● REQUIRED WORK:
Tally the lines in these records that hold the string "block", and reply with the number alone.

● EXTRACTED ENTRIES:
Lemma swap_code x : word x →
  swapped x = ((x .& 0xff) << 24) .| (((x >> 8) .& 0xff) << 16) .| (((x >> 16) .& 0xff) << 8) .| ((x >> 24) .& 0xff).
Proof.
  intros Hx. assert (x .& 0xffffffff = x) as E.
  { change 0xffffffff with (2 ^ 32 - 1). rewrite land_mask by done. by apply Z.mod_small. }
  rewrite <- E. unfold swapped, rol.
  apply (linear_ext (2 ^ 64 - 1) (2 ^ 64 - 1)
    (λ x, ((((x .& 0xffffffff) << 24) .| ((x .& 0xffffffff) >> (32 - 24))) .& 0xFF00FF00) .|
          ((((x .& 0xffffffff) << 8) .| ((x .& 0xffffffff) >> (32 - 8))) .& 0x00FF00FF))
    (λ x, ((x .& 0xffffffff .& 0xff) << 24) .| ((((x .& 0xffffffff) >> 8) .& 0xff) << 16) .|
          ((((x .& 0xffffffff) >> 16) .& 0xff) << 8) .| (((x .& 0xffffffff) >> 24) .& 0xff)));
    [linear|linear|vm_compute; reflexivity|]. unfold in64, word in *. lia.
Qed.

Lemma swapped_be a b c d : byte a → byte b → byte c → byte d →
  swapped (le_value [a; b; c; d]) = be_int [a; b; c; d].
Proof.
  intros Ha Hb Hc Hd. unfold be_int. cbn [rev app le_value]. unfold byte in *.
  rewrite swap_code by (unfold word; lia). rewrite !byte_at, byte_low by done.
  set (x := a + 256 * (b + 256 * (c + 256 * (d + 256 * 0)))).
  assert (x mod 256 = a ∧ x / 2 ^ 8 mod 256 = b ∧ x / 2 ^ 16 mod 256 = c ∧ x / 2 ^ 24 mod 256 = d) as (-> & -> & -> & ->).
  { unfold x. change (2 ^ 8) with 256. change (2 ^ 16) with 65536. change (2 ^ 24) with 16777216. clear -Ha Hb Hc Hd.
    Z.to_euclidean_division_equations. lia. }
  rewrite !shl32_byte, be_value by (done || lia). lia.
Qed.

(** ** Indices *)
Lemma at_insert l i x j : 0 ≤ i < Zlen l → 0 ≤ j → at_idx (<[Z.to_nat i := x]> l) j = if decide (i = j) then x else at_idx l j.
Proof.
  unfold at_idx, Zlen. intros Hi Hj. rewrite !nth_lookup. case_decide as E.
  - subst j. by rewrite list_lookup_insert_eq by lia.
  - by rewrite list_lookup_insert_ne by lia.
Qed.
Lemma at_app l k i : 0 ≤ i < Zlen l → at_idx (l ++ k) i = at_idx l i.
Proof. unfold at_idx, Zlen. intros. apply app_nth1. lia. Qed.
Lemma at_last l x : at_idx (l ++ [x]) (Zlen l) = x.
Proof. unfold at_idx, Zlen. rewrite Nat2Z.id. by rewrite nth_middle. Qed.
(** ** The loop over the message *)
Section md5.
Context (msg : list Z) (Hb : Forall byte msg) (Hlen : Zlen msg < 2 ^ 60).
Let bits := (8 * Zlen msg) mod 2 ^ 35.
Let M := msg ++ rfc_pad (Zlen msg) bits.

Lemma block_round n block fuel i num status words status' : block = take 64 (drop (64 * n) M) →
  status ≠ 2 → num = (if bool_decide (64 ≤ Zlen msg - i) then 64 else Zlen msg - i) →
  Md5c.converte (take (Z.to_nat num) (drop (Z.to_nat i) msg)) num status = (words, status') →
  (if bool_decide (status' = 2) then Md5c.put_length words (Zlen msg) else words) = rfc_words block →
  Md5c.md5_loop (S fuel) msg (Zlen msg) i status (registers 0 (md5_chain n M)) =
    Md5c.md5_loop fuel msg (Zlen msg) (i + num) status' (registers 0 (md5_chain (S n) M)).
Proof using Type.
  intros -> Hs -> Hc Hw. cbn [Md5c.md5_loop]. rewrite bool_decide_eq_true_2 by done. rewrite Hc, Hw.
  rewrite round_rfc by apply md5_chain_range. by rewrite md5_chain_S.
Qed.

Lemma loop_ends fuel i n : Md5c.md5_loop fuel msg (Zlen msg) i 2 (registers 0 (md5_chain n M)) = Some (registers 0 (md5_chain n M)).
Proof using Type. destruct fuel; cbn [Md5c.md5_loop]; by rewrite bool_decide_eq_false_2 by (intros []; done). Qed.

● OUTPUT OF THE TASK:
2